Ferritin protein nanocage sequesters toxic free iron and can store up to 4500 atoms in the form of encapsulated insoluble ferrihydrite (Fe2O3 .xH2O) mineral, in almost all organisms [1,3]. A conserved 3- fold ferritin variant D127E, was designed and analyzed to probe relationships between ferroxidase activity of ferritin and ion channel electrostatic potential/protein structure [2]. D127E mutation abolished the iron uptake (ferroxidase activity), which illustrate the crucial role of the electrostatic potential and the size of the eight, cage-penetrating ion channels, around the 3-fold symmetry axes of ferritin protein cages, on ferritin enzyme activity and mineralization [2]. Iron release and its bio-availability are highly essential for different biological processes such as respiration, DNA synthesis etc.[1,3]. Stable ferritin protein nanocage, low solubility of Fe(III) and presence of dissolved O2 limits iron release. Therefore, in order to overcome this problem, we have altered the protein cage and employed a reductive approach to release iron from ferritin nanocages using a combination of physiological reducing agent and suitable electron transfer mediators.
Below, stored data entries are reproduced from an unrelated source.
(** X9: white space typed before or after the text of any field (TAB, LF,
    VT, FF, CR, SP, NBSP) changes nothing: [getInputValues] reads the same
    values, [validateInputs] called on the untrimmed fields has the same
    outcome, a submission shows the same, and the listener of the count
    field derives the same modulus, in both versions; and reading trimmed
    values again changes nothing. *)
Theorem validateInputs_ignores_spaces (pre f post : Form) (confirm : bool)
    (c : Canvas) (d : Display) :
  blank_form pre = true -> blank_form post = true ->
  Derived.getInputValues (pad pre f post) = Derived.getInputValues f
  /\ Supplied.getInputValues (pad pre f post) = Supplied.getInputValues f
  /\ Derived.validateInputs (pad pre f post) = Derived.validateInputs f
  /\ Supplied.validateInputs confirm (pad pre f post)
     = Supplied.validateInputs confirm f
  /\ Derived.handleSubmit c (pad pre f post) d = Derived.handleSubmit c f d
  /\ Supplied.handleSubmit confirm c (pad pre f post) d
     = Supplied.handleSubmit confirm c f d
  /\ Derived.onCountInput (f_count (pad pre f post))
     = Derived.onCountInput (f_count f)
  /\ Derived.getInputValues (Derived.getInputValues f) = Derived.getInputValues f
  /\ Supplied.getInputValues (Supplied.getInputValues f)
     = Supplied.getInputValues f.
Proof.
  unfold blank_form. intros Hpre Hpost.
  repeat (apply andb_prop in Hpre as [Hpre ?]).
  repeat (apply andb_prop in Hpost as [Hpost ?]).
  assert (HD : Derived.getInputValues (pad pre f post) = Derived.getInputValues f).
  { unfold Derived.getInputValues, pad.
    cbn [f_seed f_multiplier f_increment f_modulus f_count].
    now rewrite !trim_blank. }
  assert (HS : Supplied.getInputValues (pad pre f post) = Supplied.getInputValues f).
  { unfold Supplied.getInputValues, pad.
    cbn [f_seed f_multiplier f_increment f_modulus f_count].
    now rewrite !trim_blank. }
  split; [exact HD|]. split; [exact HS|].
  split.
  { rewrite <- (derived_validate_trim (pad pre f post)), HD.
    apply derived_validate_trim. }
  split.
  { rewrite <- (supplied_validate_trim confirm (pad pre f post)), HS.
    apply supplied_validate_trim. }
  split; [unfold Derived.handleSubmit; now rewrite HD|].
  split; [unfold Supplied.handleSubmit; now rewrite HS|].
  split.
  { unfold Derived.onCountInput, pad. cbn [f_count].
    now rewrite Number_blank. }
  split.
  - unfold Derived.getInputValues.
    cbn [f_seed f_multiplier f_increment f_modulus f_count].
    now rewrite !trim_trim.
  - unfold Supplied.getInputValues.
    cbn [f_seed f_multiplier f_increment f_modulus f_count].
    now rewrite !trim_trim.
Qed.

Lemma validateInputs_ignores_spaces_witness :
  Derived.validateInputs (mkForm " 1" "5  " " 3 " "16" "  10 ")
  = Derived.validateInputs (mkForm "1" "5" "3" "16" "10").
Proof.
  refine (proj1 (proj2 (proj2 (validateInputs_ignores_spaces
    (mkForm " " EmptyString " " EmptyString "  ")
    (mkForm "1" "5" "3" "16" "10")
    (mkForm EmptyString "  " " " EmptyString " ")
    true (mkCanvas 600 400) (mkDisplay None [] []) _ _)))).
  - reflexivity.
  - reflexivity.
Defined.

(** ** The read-only modulus field *)

Lemma onCountInput_of_ok (f : Form) (p : Parsed) :
  Derived.validateInputs (Derived.getInputValues f) = Ok p ->
  Derived.onCountInput (f_count f) = Some (p_modulus p).
Proof.
  intros Hok.
  rewrite derived_validate_trim in Hok.
  destruct (derived_ok_count f p Hok) as (Hc & Hci & Hc1 & Hm).
  unfold Derived.onCountInput. cbv zeta. rewrite <- Hc.
  unfold ge. rewrite Hci, Hc1, Hm. reflexivity.
Qed.

Lemma echo_ok_step (c : Canvas) (pg : Derived.Page) (e : Derived.Event) :
  echo_ok pg -> echo_ok (Derived.step c pg e).
Proof.
  intros Hpg. destruct e; try exact Hpg.
  - intros m Hm. exact Hm.
  - intros m Hm. cbn in Hm |- *. unfold Derived.modulusAfterSubmit.
    destruct (Derived.validateInputs (Derived.getInputValues (Derived.fields pg)))
      as [p|e] eqn:Hv.
    + rewrite (onCountInput_of_ok _ p Hv) in Hm. exact Hm.
    + apply Hpg, Hm.
  - intros m Hm. exact Hm.
Qed.

(** X10: in the deriving version, from construction on and through any
    sequence of edits, submissions and resets, the read-only modulus field
    shows [nextPow2(count)] whenever the count field holds an integer
    [>= 1]; hence a submission that validates uses exactly the modulus the
    field was showing. *)
Theorem modulus_field_in_step (c : Canvas) (f : Form) (d : Display)
    (events : list Derived.Event) :
  let pg := fold_left (Derived.step c) events (Derived.construct f d) in
  echo_ok pg
  /\ forall p,
       Derived.validateInputs (Derived.getInputValues (Derived.fields pg)) = Ok p ->
       Derived.modulusField pg = Some (p_modulus p).
Proof.
  intros pg.
  assert (Hinv : echo_ok pg).
  { unfold pg. clear pg.
    assert (H0 : echo_ok (Derived.construct f d)).
    { intros m. unfold Derived.construct, Derived.onCountInput. cbn.
      destruct (_ && _); [congruence|discriminate]. }
    revert H0. generalize (Derived.construct f d).
    induction events as [|e es IH]; intros pg0 H0; [exact H0|].
    simpl. apply IH. now apply echo_ok_step. }
  split; [exact Hinv|].
  intros p Hok. apply Hinv. now apply onCountInput_of_ok.
Qed.

(** ** What the page shows *)

Lemma derived_never_cancelled (f : Form) :
  Derived.validateInputs f <> Throw Cancelled.
Proof.
  unfold Derived.validateInputs.
  destruct (existsb _ _); [discriminate|].
  destruct (_ || _); [discriminate|].
  destruct (_ || _); discriminate.
Qed.

Lemma derived_handleSubmit_cases (c : Canvas) (f : Form) (d : Display) :
  (exists p, Derived.validateInputs (Derived.getInputValues f) = Ok p
     /\ Derived.handleSubmit c f d = shown_for c p)
  \/ (exists e, Derived.validateInputs (Derived.getInputValues f) = Throw e
        /\ Derived.handleSubmit c f d = mkDisplay (Some e) [] clear).
Proof.
  unfold Derived.handleSubmit.
  pose proof (derived_never_cancelled (Derived.getInputValues f)) as Hn.
  destruct (Derived.validateInputs (Derived.getInputValues f)) as [p|e].
  - left. exists p. split; reflexivity.
  - right. exists e. split; [reflexivity|].
    destruct e; try reflexivity. congruence.
Qed.

Lemma supplied_handleSubmit_cases (answer : bool) (c : Canvas) (f : Form) (d : Display) :
  (exists p, snd (Supplied.validateInputs answer (Supplied.getInputValues f)) = Ok p
     /\ Supplied.handleSubmit answer c f d = shown_for c p)
  \/ (snd (Supplied.validateInputs answer (Supplied.getInputValues f)) = Throw Cancelled
      /\ Supplied.handleSubmit answer c f d
         = mkDisplay None (resultsContainer d) (discs d))
  \/ (exists e, e <> Cancelled
        /\ snd (Supplied.validateInputs answer (Supplied.getInputValues f)) = Throw e
        /\ Supplied.handleSubmit answer c f d = mkDisplay (Some e) [] clear).
Proof.
  unfold Supplied.handleSubmit.
  destruct (snd (Supplied.validateInputs answer (Supplied.getInputValues f))) as [p|e].
  - left. exists p. split; reflexivity.
  - right. destruct e;
      try (right; eexists; split; [|split; reflexivity]; discriminate).
    left. split; reflexivity.
Qed.

(** X11: the display stays coherent.  In both versions every event keeps
    the canvas equal to the plot of the listed results and never shows an
    error message beside results; a reset establishes this, and so does
    every submission of the deriving version and every submission of the
    other version that is not cancelled, whatever was shown before. *)
Theorem display_stays_coherent (c : Canvas) :
  (forall pg e,
     (display_ok c (Derived.shown pg) \/ e = Derived.Submit \/ e = Derived.Reset) ->
     display_ok c (Derived.shown (Derived.step c pg e)))
  /\ (forall pg e,
        (display_ok c (Supplied.shown pg) \/ e = Supplied.Reset
         \/ exists answer, e = Supplied.Submit answer
              /\ snd (Supplied.validateInputs answer
                        (Supplied.getInputValues (Supplied.fields pg)))
                 <> Throw Cancelled) ->
        display_ok c (Supplied.shown (Supplied.step c pg e))).
Proof.
  assert (Hreset : display_ok c (mkDisplay None [] clear)).
  { split; [reflexivity|]. intros _. reflexivity. }
  assert (Herr : forall e, display_ok c (mkDisplay (Some e) [] clear)).
  { intros e. split; [reflexivity|]. intros _. reflexivity. }
  assert (Hdata : forall p, display_ok c (shown_for c p)).
  { intros p. unfold shown_for. destruct (exceeds_array _); [apply Herr|].
    split; [reflexivity|]. intros H. now contradiction H. }
  split.
  - intros pg e H. destruct e; cbn [Derived.step Derived.shown];
      try (destruct H as [H | [H | H]]; [exact H|discriminate H|discriminate H]).
    + destruct (derived_handleSubmit_cases c (Derived.fields pg) (Derived.shown pg))
        as [(p & _ & ->) | (e & _ & ->)]; [apply Hdata|apply Herr].
    + exact Hreset.
  - intros pg e H. destruct e as [f|answer|]; cbn [Supplied.step Supplied.shown].
    + destruct H as [H | [H | (a & H & _)]]; [exact H|discriminate H|discriminate H].
    + destruct (supplied_handleSubmit_cases answer c (Supplied.fields pg) (Supplied.shown pg))
        as [(p & _ & ->) | [(Hc & ->) | (e & _ & _ & ->)]];
        [apply Hdata| |apply Herr].
      destruct H as [(Hd & He) | [H | (a & [= <-] & Hn)]];
        [|discriminate H|congruence].
      split; [exact Hd|]. intros Hne. now contradiction Hne.
    + exact Hreset.
Qed.
(** * kysely-duckdb-wasm: result coercion, table mapping and CTAS helper

    A shallow embedding of the three pieces of the dialect that carry logic:

    - [src/query-compiler.ts]: [DuckDbQueryCompiler] (identifier quoting and
      the [visitTable] override that substitutes mapped table expressions);
    - the extension class [KyselyDuckDbExtension.createTablesAsSelect];
    - the WASM driver's [DuckDBConnection]: [formatToResult],
      [convertArrowValue], [isBitField], [toBitStringFromBytes],
      [likelyBitByBytes] and [toDateFromValue].

    Part III adds the life cycle of [DuckDbWasmDriver] ([init],
    [acquireConnection], [destroy]) and the literal helpers of
    [src/helper/datatypes.ts] ([bit], [blob], [date], [timestamp],
    [timestamptz]), with [Date.prototype.toISOString] as ECMA-262 defines it.

    Conventions.  JavaScript strings are Rocq strings (sequences of code
    units below 256).  JavaScript numbers are modelled by the integers they
    denote, the doubles with a fractional part (an odd integer over a power
    of two), NaN and the two infinities; a double holds every integer of
    magnitude at most 2^53 exactly, and every sum and quotient the driver
    forms on integers is stated inside that range.  Objects are association
    lists of their enumerable own properties in enumeration order, plus the
    three methods the driver probes for; prototypes are not modelled. *)

From Stdlib Require Import ZArith List Ascii String Bool Lia.
From stdpp Require Import base option gmap strings list.

Set Warnings "-register-all".

(* stdpp freezes string append under [simpl]; the proofs below compute with it. *)
#[local] Arguments String.append !_ _ / : simpl nomatch.

Open Scope string_scope.
Open Scope Z_scope.

(* ================================================================== *)
(** * Part I.  Definitions                                              *)
(* ================================================================== *)

(** ** JavaScript strings *)

Module Js.

Definition dquote : ascii := Eval cbv in ascii_of_nat 34.

(** The value of a decimal digit, from its code unit (48 to 57). *)
Definition digitValue (c : ascii) : option Z :=
  let code := Z.of_nat (nat_of_ascii c) in
  if (48 <=? code) && (code <=? 57) then Some (code - 48) else None.

(** [\d] *)
Definition isDigit (c : ascii) : bool :=
  match digitValue c with Some _ => true | None => false end.

Definition isUpper (c : ascii) : bool :=
  let n := nat_of_ascii c in (65 <=? n)%nat && (n <=? 90)%nat.

Definition isLower (c : ascii) : bool :=
  let n := nat_of_ascii c in (97 <=? n)%nat && (n <=? 122)%nat.

(** [\s] on code units below 256: TAB, LF, VT, FF, CR, SP and NBSP. *)
Definition isSpace (c : ascii) : bool :=
  let n := nat_of_ascii c in
  ((9 <=? n)%nat && (n <=? 13)%nat) || (n =? 32)%nat || (n =? 160)%nat.

Definition upperChar (c : ascii) : ascii :=
  if isLower c then ascii_of_nat (nat_of_ascii c - 32) else c.


Fixpoint mapChars (f : ascii -> ascii) (s : string) : string :=
  match s with
  | EmptyString => EmptyString
  | String c r => String (f c) (mapChars f r)
  end.
Lemma measure_floats raw precision name :
  raw_wf raw ->
  name ∈ ["lat"; "lon"] ++ revenue_measures ->
  exists floats,
    columns (load_sales_csv to_datetime raw precision) !! name = Some (opt_cell <$> floats)
    /\ num_cols (numeric_view (load_sales_csv to_datetime raw precision)) !! name
       = Some floats
    /\ length floats = raw_rows raw.
Proof.
  intros Hwf Hin.
  destruct (measure_columns to_datetime raw precision name Hin) as (col & fl & Hcol & Hfl).
  pose proof (measure_columns_length raw precision name col Hwf Hin Hcol) as Hlen.
  pose proof (floats_inv _ _ Hfl) as ->.
  exists fl. split; [done|]. split.
  - rewrite numeric_view_lookup, Hcol. exact Hfl.
  - by rewrite length_fmap in Hlen.
Qed.

Lemma view_not_empty raw precision :
  raw_rows raw <> 0%nat ->
  empty (numeric_view (load_sales_csv to_datetime raw precision)) = false.
Proof.
  intros Hrows. unfold empty. apply orb_false_iff. split.
  - apply Nat.eqb_neq.
    change (nrows (load_sales_csv to_datetime raw precision) <> 0%nat).
    by rewrite load_sales_csv_unfold, nrows_margins, nrows_before_margins.
  - apply bool_decide_eq_false. intros He.
    destruct (measure_columns to_datetime raw precision "lat") as (col & fl & Hcol & Hfl);
      [listed|].
    pose proof (numeric_view_lookup (load_sales_csv to_datetime raw precision) "lat") as Hl.
    rewrite He, lookup_empty, Hcol in Hl. cbn [mbind option_bind] in Hl. congruence.
Qed.
(** * Attendance entry buffer of the teacher portal

    A shallow embedding of [src/components/teacher/TeacherAttendance.tsx]
    and of the attendance types of [src/services/teacher.service.ts].

    The React component keeps its state in [useState] cells; here the
    cells are the fields of [State], and every handler of the component is
    a computation in a small state-and-log monad: it reads and writes the
    cells and appends the calls it makes to the outside (service calls,
    toasts, console) to a log.  An [await] is modelled by handing the
    handler the outcome the awaited promise settles with, so a handler,
    continuation included, runs to completion before the next event is
    dispatched.  The part on requests in flight cuts each awaiting
    handler at its [await] instead and lets user events and settling
    requests interleave. *)

From Stdlib Require Import String List Bool.
From Stdlib Require Import Lia.
Import ListNotations.
Open Scope string_scope.
Open Scope list_scope.

(** * Data model *)

(** The status union ['PRESENT' | 'ABSENT' | 'LATE' | 'HALF_DAY' | 'EXCUSED']. *)
Inductive AttendanceStatus : Type :=
| PRESENT
| ABSENT
| LATE
| HALF_DAY
| EXCUSED.

Definition statusText (s : AttendanceStatus) : string :=
  match s with
  | PRESENT => "PRESENT"
  | ABSENT => "ABSENT"
  | LATE => "LATE"
  | HALF_DAY => "HALF_DAY"
  | EXCUSED => "EXCUSED"
  end.

(** A status as it sits in a JavaScript object at run time.  The response
    of the roster endpoint is JSON that is cast to its TypeScript type
    without validation, so a field that the type declares can still be
    [undefined]; [None] stands for [undefined]. *)
Definition JsStatus : Type := option AttendanceStatus.

(** [interface AttendanceStudent] of teacher.service.ts: one roster entry
    as the server sends it. *)
Module AttendanceStudent.
Record t : Type := mk {
    id : string;
    firstName : string;
    lastName : string;
    rollNumber : string;
    defaultStatus : JsStatus
  }.
End AttendanceStudent.

(** [interface StudentAttendance] of the component: one row of the buffer. *)
Module StudentAttendance.
Record t : Type := mk {
    id : string;
    rollNumber : string;
    firstName : string;
    lastName : string;
    status : JsStatus
  }.

(** The object spread [{ ...s, status }]. *)
Definition withStatus (s : t) (st : AttendanceStatus) : t :=
  {| id := id s;
     rollNumber := rollNumber s;
     firstName := firstName s;
     lastName := lastName s;
     status := Some st |}.
End StudentAttendance.

(** One element of [MarkAttendanceRequest.entries]. *)
Module Entry.
Record t : Type := mk {
    studentId : string;
    status : JsStatus;
    remarks : option string
  }.
End Entry.

(** [interface MarkAttendanceRequest]; an optional field that is left out
    (or set to [undefined]) is [None]. *)
Module MarkAttendanceRequest.
Record t : Type := mk {
    classId : string;
    sectionId : option string;
    attendanceDate : option string;
    allowOverride : option bool;
    entries : list Entry.t
  }.
End MarkAttendanceRequest.

(** [interface MarkAttendanceResponse]. *)
Module MarkAttendanceResponse.
Record t : Type := mk {
    message : string;
    markedCount : nat;
    attendanceDate : string
  }.
End MarkAttendanceResponse.

(** The elements of [classes] (typed [any[]] in the component); the
    fields are the ones the component reads. *)
Record SectionInfo : Type := {
  sectionId : string;
  sectionName : string
}.

Record ClassInfo : Type := {
  classId : string;
  className : string;
  sections : list SectionInfo
}.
We have altered conserved interactions in hydrophobic 4-fold pores to study iron mobilization and cage stability. Increasing negative charge in hydrophobic ferritin 4-fold pore enhanced iron mobilization (Fe 2+ exit) kinetics but lowered cage stability. We have also found that the modification of amino acid residues located only at the external surface of ferritin affects the migration rate in the presence of an applied electric field and successfully synthesized hybrid ferritin by pH dependent unfolding/refolding technique, which we believe to compliment mass spectrometry to characterize large proteins.